Конечно, любые повести и рассказы выкликаются из тумана предварительной проблематизацией, начинающей нащупывать сюжеты в поисках ответа на волнующие вопросы (антиутопия, в этом смысле, почти всегда отвечает за борьбу с тоталитаризмами разных сортов, являясь чем-то вроде современного эквивалента социально ответственной публицистики), однако не везде и не всегда сюжетная часть занимает весь отведенный объем текста, в ущерб остальным составляющим.
Фантасты, сосредотачиваясь в основном на размотке нарративных клубков, где все силы уходят на передачу правдоподобия происходящего, пишут не прозу, но прозой.
То есть чаще всего создают не самодостаточные художественные конструкции, но пользуются (или даже не пользуются) чужим арсеналом выразительных средств, взятым взаймы. Оттого-то они и не кажутся самостоятельными и, следовательно, особенно интересными при чтении.
Кажется, именно в этом и кроется главный парадокс нынешнего лонг-листа «Новых Горизонтов», в лучших книгах которого обязательно есть что-то помимо элементов фантастического. Например, следы стилистических разработок или же металитературная рефлексия, позволяющая жонглировать поджанрами.
Самыми убедительными здесь, причем как раз со стороны органичности фантастических материй, оказываются именно что литературно выдержанные сочинения, написанные рукой зрелой и опытной не только в формулировании небывальщины.
Есть четкая и вполне ощутимая закономерность между общей писательской подготовкой отдельных авторов из лонг-листа, способных к синтезу разных уровней текста, и дебютантов, интересующихся разве что фабульными наворотами.

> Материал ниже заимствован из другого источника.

Lemma statement_reads_ok s : statement_ok s = true -> statement_reads s.
Proof.
  induction s as [ts|ts block IH] using statement_ind'; rewrite statement_ok_eq;
    intros [[Hne Hts]%andb_true_iff Hc]%andb_true_iff ctx ws b last depth r Hws Hl;
    rewrite statement_ToString_eq;
    (assert (Hw : forallb is_initial_ws (ws ++ indent depth) = true)
       by (by rewrite forallb_app, Hws, indent_ws)).
  - exists TOKEN_TYPE_STATEMENT_END. split; [by left|].
    rewrite <- !(assoc_L (++)), (assoc_L (++) ws).
    etrans; [apply steps_tokens; try done; by destruct ts|].
    apply rtc_once, (step_semicolon ctx []); done.
  - exists TOKEN_TYPE_END_BLOCK. split; [by right|].
    rewrite <- !(assoc_L (++)), (assoc_L (++) ws).
    etrans; [apply (steps_tokens ctx (ws ++ indent depth) b last ts SP); try done; by destruct ts|].
    eapply rtc_l; [apply (step_open ctx [SP]); done|].
    assert (HF : Forall statement_reads block).
    { apply Forall_forall. intros s Hs. rewrite Forall_forall in IH. apply IH; [done|].
      unfold config_ok in Hc. rewrite forallb_forall in Hc. apply Hc. by apply list_elem_of_In. }
    destruct (config_reads block HF (ctx ++ [(b, ts)]) [LF] [] TOKEN_TYPE_START_BLOCK
      (S depth) (indent depth ++ §"}" ++ [LF] ++ r)) as (l2 & ws2 & H2 & Hws2 & R2);
      [done|by right; right; left|].
    etrans; [exact R2|]. rewrite (assoc_L (++) ws2). apply rtc_once.
    apply (step_close ctx (ws2 ++ indent depth)); [by rewrite forallb_app, Hws2, indent_ws|].
    naive_solver.
Qed.

End print_parse.

Lemma forallb_ws_eof ws :
  forallb is_initial_ws ws = true -> ParseToken ws = (TOKEN_TYPE_EOF, [], []).
Proof. intros H. rewrite <- (app_nil_r ws). by rewrite ParseToken_ws. Qed.

Lemma config_ok_reads c : config_ok c = true -> Forall statement_reads c.
Proof.
  intros Hc. apply Forall_forall. intros s Hs. apply statement_reads_ok.
  unfold config_ok in Hc. rewrite forallb_forall in Hc. apply Hc. by apply list_elem_of_In.
Qed.

Lemma Parse_print c : config_ok c = true -> Parse (config_ToString 0 c) [] = Ok (true, c, []).
Proof.
  intros Hc. destruct (config_reads c (config_ok_reads c Hc) [] [] [] TOKEN_TYPE_START 0 [])
    as (l & ws & Hl & Hws & R); [done|by left|].
  rewrite !app_nil_r in R. eapply Parse_of_steps; [exact R|].
  unfold Parse_step. simpl ps_input. rewrite forallb_ws_eof by done. unfold Parse_eof. simpl.
  by destruct Hl as [[_ ->]|[->| ->]].
Qed.

Lemma Parse_accepts_ok input c out :
  Parse input [] = Ok (true, c, out) -> config_ok c = true /\ out = [].
Proof.
  intros (st & R & H)%Parse_inv. pose proof (parse_inv_reach input [] st eq_refl R) as HI.
  pose proof (Parse_step_inv st HI) as HS.
  destruct (Parse_step st) as [|b c' out'|]; [done| |done]. simplify_eq.
  destruct (HS eq_refl) as (-> & _ & ->). by destruct HI as (_ & ? & _).
Qed.
Lemma run_version k v ms n r s :
  version_ok s -> version_ r = [] ->
  runs (mkParser s_http_version_h k v ms n) r (s ++ crlf)
    (mkParser s_header_line_start k v ms n)
    (mkRequest (method_ r) (uri_ r) s (headers_ r) (body_ r)).
Proof.
  intros (a & b & -> & [Ha%bool_decide_eq_true Ha']%andb_true_iff &
    [Hb%bool_decide_eq_true Hb']%andb_true_iff) Hv.
  destruct a as [|a0 a]; [done|]. destruct b as [|b0 b]; [done|]. clear Ha Hb.
  cbn [forallb] in Ha', Hb'. apply andb_true_iff in Ha' as [Ha0 Ha], Hb' as [Hb0 Hb].
  cbn [lit String.list_ascii_of_string app]. do 5 run_step.
  eapply runs_cons; [unfold_consume; unfold go_version; cbn [state_ set_state]; rewrite Ha0; reflexivity|].
  rewrite <- (assoc_L (++)). eapply runs_app; [by apply run_digits; [left|]|]. run_step.
  eapply runs_cons; [unfold_consume; unfold go_version; cbn [state_ set_state]; rewrite Hb0; reflexivity|].
  eapply runs_app; [by apply run_digits; [right|]|]. do 2 run_step.
  apply runs_nil_eq; [done|apply request_eq; cbn; try reflexivity].
  rewrite Hv, <- !(assoc_L (++)). reflexivity.
Qed.

Lemma run_key k0 v ms n r s :
  forallb (fun c => negb (not_token_char c)) s = true ->
  runs (mkParser s_header_name k0 v ms n) r s (mkParser s_header_name (k0 ++ s) v ms n) r.
Proof.
  revert k0. induction s as [|c s IH]; intros k0 H; [rewrite app_nil_r; apply runs_nil|].
  cbn [forallb] in H. apply andb_true_iff in H as [Hc%negb_true_false Hs].
  eapply runs_cons; [|rewrite cons_middle, (assoc_L (++)); by apply IH].
  unfold_consume. cbn [state_]. rewrite bool_decide_false, Hc; [done|].
  by eapply token_char_not.
Qed.

Lemma run_value k v0 ms n r s :
  value_ok s = true ->
  runs (mkParser s_header_value k v0 ms n) r s (mkParser s_header_value k (v0 ++ s) ms n) r.
Proof.
  revert v0. induction s as [|c s IH]; intros v0 H; [rewrite app_nil_r; apply runs_nil|].
  unfold value_ok in H. cbn [forallb] in H. apply andb_true_iff in H as [Hc%negb_true_false Hs].
  eapply runs_cons; [|rewrite cons_middle, (assoc_L (++)); by apply IH].
  unfold_consume. cbn [state_]. rewrite bool_decide_false, Hc; [done|].
  by eapply ctl_char_not.
Qed.

Lemma store_header_fields p r p1 r1 :
  store_header p r = Ok (p1, r1) ->
  state_ p1 = state_ p /\ method_str p1 = method_str p /\
  method_ r1 = method_ r /\ uri_ r1 = uri_ r /\ version_ r1 = version_ r /\ body_ r1 = body_ r.
Proof.
  unfold store_header. intros H. repeat case_bool_decide; ok_inv; naive_solver.
Qed.

(** The first byte of a header line stores the header before it. *)
Lemma consume_header_start p r c p1 r1 :
  state_ p = s_header_line_start -> not_token_char c = false ->
  store_header p r = Ok (p1, r1) ->
  consume p r c = Ok (indeterminate, mkParser s_header_name [c] [] (method_str p) (body_length p1), r1).
Proof.
  intros Hst Hc Hs. unfold_consume. rewrite Hst.
  rewrite !(bool_decide_false (c = _)) by (by eapply token_char_not).
  rewrite andb_false_r, Hc, Hs. cbn [mbind outcome_bind].
  destruct (store_header_fields _ _ _ _ Hs) as (_ & <- & _). done.
Qed.

Lemma run_header_line p r p1 r1 kv :
  state_ p = s_header_line_start -> store_header p r = Ok (p1, r1) -> header_ok kv = true ->
  runs p r (header_line kv)
    (mkParser s_header_line_start kv.1 kv.2 (method_str p) (body_length p1)) r1.
Proof.
  destruct kv as [k v]. intros Hst Hs [Hk Hv]%andb_true_iff. cbn [fst snd] in *.
  unfold http_token in Hk. apply andb_true_iff in Hk as [Hne%bool_decide_eq_true Hk].
  destruct k as [|c k]; [done|]. cbn [forallb] in Hk.
  apply andb_true_iff in Hk as [Hc%negb_true_false Hk].
  unfold header_line. cbn [fst snd app].
  eapply runs_cons; [by eapply consume_header_start|].
  eapply runs_app; [by apply run_key|]. do 2 run_step.
  eapply runs_app; [by apply run_value|]. do 2 run_step. apply runs_nil.
Qed.

(** The headers stored and the body length after the lines [hs]. *)
Fixpoint stored (hs : list (bytes * bytes)) (m : std_map bytes) (n : Z)
    : outcome (std_map bytes * Z) :=
  match hs with
  | [] => Ok (m, n)
  | (k, v) :: hs' =>
      n' ← (if bool_decide (k = §"Content-Length") then stoi v else Ok n);
      stored hs' (map_insert k v m) n'
  end.

(** A header line and its storage is one step of [stored]. *)
Lemma store_header_pending k v ms n r :
  k <> [] ->
  store_header (mkParser s_header_line_start k v ms n) r =
  (n' ← (if bool_decide (k = §"Content-Length") then stoi v else Ok n);
   Ok (mkParser s_header_line_start k v ms n', insert_header k v r)).
Proof.
  intros Hk. unfold store_header. cbn [header_key header_val].
  rewrite bool_decide_true by done. case_bool_decide; [|done]. by destruct (stoi v).
Qed.

Lemma run_headers hs p r p1 r1 m n :
  state_ p = s_header_line_start -> store_header p r = Ok (p1, r1) ->
  forallb header_ok hs = true -> stored hs (headers_ r1) (body_length p1) = Ok (m, n) ->
  exists p' r' p2 r2, runs p r (mjoin (header_line <$> hs)) p' r' /\
    state_ p' = s_header_line_start /\ method_str p' = method_str p /\
    store_header p' r' = Ok (p2, r2) /\ headers_ r2 = m /\ body_length p2 = n /\
    r2 = mkRequest (method_ r1) (uri_ r1) (version_ r1) m (body_ r1).
Proof.
  revert p r p1 r1. induction hs as [|[k v] hs IH]; intros p r p1 r1 Hst Hs Hok Hm.
  - cbn in Hm. simplify_eq. exists p, r, p1, r1. split_and!; try done. by destruct r1.
  - cbn [forallb] in Hok. apply andb_true_iff in Hok as [Hkv Hok].
    cbn [stored] in Hm. apply bind_Ok in Hm as (n' & Hn' & Hm).
    pose proof (run_header_line _ _ _ _ _ Hst Hs Hkv) as R. cbn [fst snd] in R.
    assert (Hk : k <> []).
    { unfold header_ok, http_token in Hkv. cbn [fst] in Hkv. by destruct k. }
    destruct (IH (mkParser s_header_line_start k v (method_str p) (body_length p1)) r1
      (mkParser s_header_line_start k v (method_str p) n')
      (insert_header k v r1)) as (p' & r' & p2 & r2 & R' & H1 & H2 & H3 & H4 & H5 & H6);
      [done|by rewrite store_header_pending, Hn' by done|done|done|].
    exists p', r', p2, r2. split_and!; try done.
    cbn [fmap list_fmap mjoin list_join]. by eapply runs_app.
Qed.

(** ** The end of the head, and the body *)

Lemma feed_body n p r s rest :
  state_ p = s_body -> body_length p = n -> (0 < n)%Z -> zlen s = n ->
  exists p', feed p r (s ++ rest) = Ok (good, p',
    mkRequest (method_ r) (uri_ r) (version_ r) (headers_ r) (body_ r ++ s), rest) /\
    method_str p' = method_str p /\ body_length p' = 0%Z.
Proof.
  revert n p r. induction s as [|c s IH]; intros n p r Hst Hn Hpos Hl.
  { unfold zlen in Hl. simpl in Hl. lia. }
  cbn [app feed]. unfold_consume. rewrite Hst. unfold int_pred. rewrite Hn.
  destruct (Z.eqb_spec n INT_MIN) as [E|_]; [unfold INT_MIN in E; lia|].
  cbn [mbind outcome_bind]. assert (Hs : zlen s = (n - 1)%Z) by (unfold zlen in *; simpl in Hl; lia).
  destruct (Z.eqb_spec (n - 1) 0) as [E|E].
  - assert (s = []) as -> by (destruct s; [done|unfold zlen in Hs; simpl in Hs; lia]).
    cbn [mbind outcome_bind]. eexists. split; [done|]. cbn. split; [done|lia].
  - cbn [mbind outcome_bind].
    destruct (IH (n - 1)%Z (set_body_length (n - 1) p) (push_body c r)) as (p' & R & H1 & H2);
      [done|done|unfold zlen in Hs; lia|done|].
    exists p'. rewrite R. split; [|done]. cbn. by rewrite <- (assoc_L (++)).
Qed.

Lemma feed_end p r p2 r2 s rest :
  state_ p = s_header_line_start -> store_header p r = Ok (p2, r2) ->
  body_length p2 = zlen s ->
  exists p', feed p r (crlf ++ s ++ rest) = Ok (good, p',
    mkRequest (method_ r2) (uri_ r2) (version_ r2) (headers_ r2) (body_ r2 ++ s), rest) /\
    method_str p' = method_str p /\ body_length p' = 0%Z.
Proof.
  intros Hst Hs Hn. destruct (store_header_fields _ _ _ _ Hs) as (H1 & H2 & _).
  change (crlf ++ s ++ rest) with ([CR] ++ LF :: s ++ rest).
  rewrite (feed_runs p r [CR] (set_state s_expecting_newline_3 p) r).
  2: { apply runs_one. unfold_consume. rewrite Hst. reflexivity. }
  assert (Hs' : store_header (set_state s_expecting_newline_3 p) r =
    Ok (set_state s_expecting_newline_3 p2, r2)).
  { revert Hs. unfold store_header. cbn. repeat case_bool_decide; intros; ok_inv; done. }
  cbn [app feed]. unfold_consume. cbn [state_ set_state]. rewrite Hs'. cbn [mbind outcome_bind].
  rewrite (bool_decide_true (LF = LF)) by done.
  set (p1 := if bool_decide _ then _ else _).
  assert (Hp1 : body_length p1 = zlen s /\ method_str p1 = method_str p).
  { unfold p1. by case_bool_decide; cbn. }
  destruct Hp1 as [Hb Hm]. rewrite Hb.
  destruct (Z.eqb_spec (zlen s) 0) as [E|E].
  - assert (s = []) as -> by (destruct s; [done|unfold zlen in E; simpl in E; lia]).
    cbn [mbind outcome_bind]. exists p1. split_and!; [|done|lia]. cbn [app]. rewrite app_nil_r.
    by destruct r2.
  - cbn [mbind outcome_bind].
    destruct (feed_body (zlen s) (set_state s_body p1) r2 s rest) as (p' & R & H3 & H4);
      [done|done|unfold zlen in *; lia|done|].
    exists p'. rewrite R. split_and!; [done|by rewrite H3|done].
Qed.

(** Storing the lines of an ordered header map rebuilds the map, and leaves the
    declared length in [body_length]. *)
Lemma stored_ordered hs m n z :
  map_wf (m ++ hs) ->
  (forall v, map_find (§"Content-Length") hs = Some v -> stoi v = Ok z) ->
  stored hs m n =
  Ok (m ++ hs, match map_find (§"Content-Length") hs with Some _ => z | None => n end).
Proof.
  revert m n. induction hs as [|[k v] hs IH]; intros m n Hwf Hz; [by rewrite app_nil_r|].
  assert (Hins : map_insert k v m = m ++ [(k, v)])
    by (by eapply map_insert_last, map_wf_app_lt).
  assert (Happ : m ++ (k, v) :: hs = (m ++ [(k, v)]) ++ hs) by (by rewrite <- (assoc_L (++))).
  cbn [stored map_find] in *. rewrite Hins.
  rewrite (bool_decide_ext (k = _) (§"Content-Length" = k)) by done.
  case_bool_decide as E; cbn [mbind outcome_bind].
  - rewrite (Hz v eq_refl). cbn [mbind outcome_bind].
    apply map_wf_app_r in Hwf as Hkv. apply map_wf_cons in Hkv as [_ Habove].
    rewrite E in *. rewrite Happ in *. rewrite IH; [|done|];
      by rewrite (map_find_above k hs).
  - rewrite Happ in *. by apply IH.
Qed.

(** The wire form of a well-formed request is accepted at its last byte. *)
Lemma feed_wire ms r r0 rest :
  wf_request r -> http_token ms = true ->
  uri_ r0 = [] -> version_ r0 = [] -> headers_ r0 = [] -> body_ r0 = [] ->
  exists p', feed request_parser_init r0 (wire ms r ++ rest) =
    Ok (good, p', mkRequest (method_ r0) (uri_ r) (version_ r) (headers_ r) (body_ r), rest) /\
    method_str p' = ms /\ body_length p' = 0%Z.
Proof.
  intros [Hu Hv Hm Hh Hf] Hms Hu0 Hv0 Hh0 Hb0. unfold wire. rewrite <- !(assoc_L (++)).
  rewrite (assoc_L (++) ms), (assoc_L (++) (uri_ r)), (assoc_L (++) (version_ r)).
  rewrite (feed_runs _ _ _ _ _ _ (run_method ms r0 Hms)).
  rewrite (feed_runs _ _ _ _ _ _ (run_uri _ _ _ _ _ _ Hu)).
  erewrite feed_runs by (by apply run_version). cbn [method_ uri_ headers_ body_].
  rewrite Hu0, Hh0, Hb0. cbn [app].
  set (p := mkParser s_header_line_start [] [] ms 0).
  set (r1 := mkRequest (method_ r0) (uri_ r) (version_ r) [] []).
  assert (Hst : stored (headers_ r) [] 0 = Ok (headers_ r, zlen (body_ r))).
  { unfold framing_ok in Hf. rewrite (stored_ordered _ _ _ (zlen (body_ r))); [|done|].
    - destruct (map_find _ (headers_ r)); [done|]. by rewrite Hf.
    - intros v E. by rewrite E in Hf. }
  destruct (run_headers (headers_ r) p r1 p r1 (headers_ r) (zlen (body_ r)))
    as (p' & r' & p2 & r2 & R & H1 & H2 & H3 & H4 & H5 & ->); [done..|].
  rewrite (feed_runs _ _ _ _ _ _ R).
  destruct (feed_end p' r' p2 _ (body_ r) rest H1 H3 H5) as (p3 & -> & H6 & H7).
  exists p3. split_and!; [done|by rewrite H6|done].
Qed.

Первые всегда интереснее и убедительнее вторых, хотя паритет между «жанровым» и «литературным» тоже отменять не следует.
Все хорошо именно что в равновесии, так как, помимо прочего, в лонг-лист «Новых Горизонтов» попали книги еще и с преобладанием «художественных» элементов над «беллетристическими».
Так, «Стеклобой» Михаила Перловского и Ольги Паволги, а также «Аэрофобия» Андрея Хуснутдинова складываются в другой, будто бы сугубо литературный полюс финалистов премии, на котором «как» важнее, чем «что».
Первоначальные вкусовые ощущения от этих текстов, впрочем, скоро радикально меняются из-за неоправданно превышенной фрагментарности или из-за фундаментальных просчетов нарративного сопромата.
Оказывается, что одной голимой суггестией или точеными метафорами сыт не будешь точно так же, как не наешься и полустертым повествованием, состоящим из постоянного чередования глаголов и существительных.
Истина находится ровно посредине между головной беллетристикой и кудреватыми эстетствами – и для итогов чтения объемного лонг-листа, конечно, это так себе оригинальный вывод.
Хотя на материале совершенно новом для среднестатистического читателя любая банальщина выглядит откровением.
Впрочем, как показывают некоторые книги «Новых Горизонтов», такой ситуации подмены новизны жанровыми очевидностями подвержены не только читатели фантастики, но и ее «постоянные авторы».
Екатерина Иванова
О премии для критиков «Неистовый Виссарион» и ее итогах
Пока литературная общественность справляла поминки по литературе, в Екатеринбурге вручили премию «Новый Виссарион» за значительные достижения в области литературной критики, которой, по мнению одного из членов жюри Романа Сенчина, у нас нет и не предвидится, но лонг-лист премии тем не менее включил в себя аж 68 имен.
Процесс поиска Самого Неистового, как и его результат, мне представляется весьма симпатичным. Мы увидели, что критика точно жива, ее много и она интересная, а имена, выдвинутые на соискания премии, настолько значимы, что результат выбора вряд ли может как-то серьезно повлиять на иерархию авторов.
Однако устроение премии вызывает вопросы. По какому принципу выбирали номинаторов? Очевидно, самых достойных, самых компетентных. А почему бы сразу из них не сформировать лонг? Как выбирают номинаторов? Ну, почему, к примеру, Ольга Балла и Валерия Пустовая номинируют, а Ирина Роднянская и Наталия Иванова – нет?
И все же в этой многоходовой комбинации есть свой резон: мы получили картину популярности тех или иных критиков внутри литературного сообщества. И еще один отрадный момент. Среда литературных критиков дружелюбна к новичкам. Она их видит, слышит, приглашает к диалогу и номинирует. Ольга Девш дебютировала как критик на Совещании молодых писателей города Москвы в 2018 году с рецензией на книгу стихов Елены Лапшиной. Прошло полгода, и эта самая рецензия в лонг-листе премии.
Еще один вопрос. Что все-таки оценивает высокое жюри? Если «творческую активность» и «вклад в развитие критической мысли», то почему только за два года? Если конкретные тексты (список которых приведен на сайте премии), то почему в шорте представлены не тексты, а имена? Вклад за два года, очевидно, состоит из всей совокупности текстов, которые за это время написал автор, но жюри оценивает только те произведения, которые были предложены номинаторами, и не всегда этот выбор бесспорен.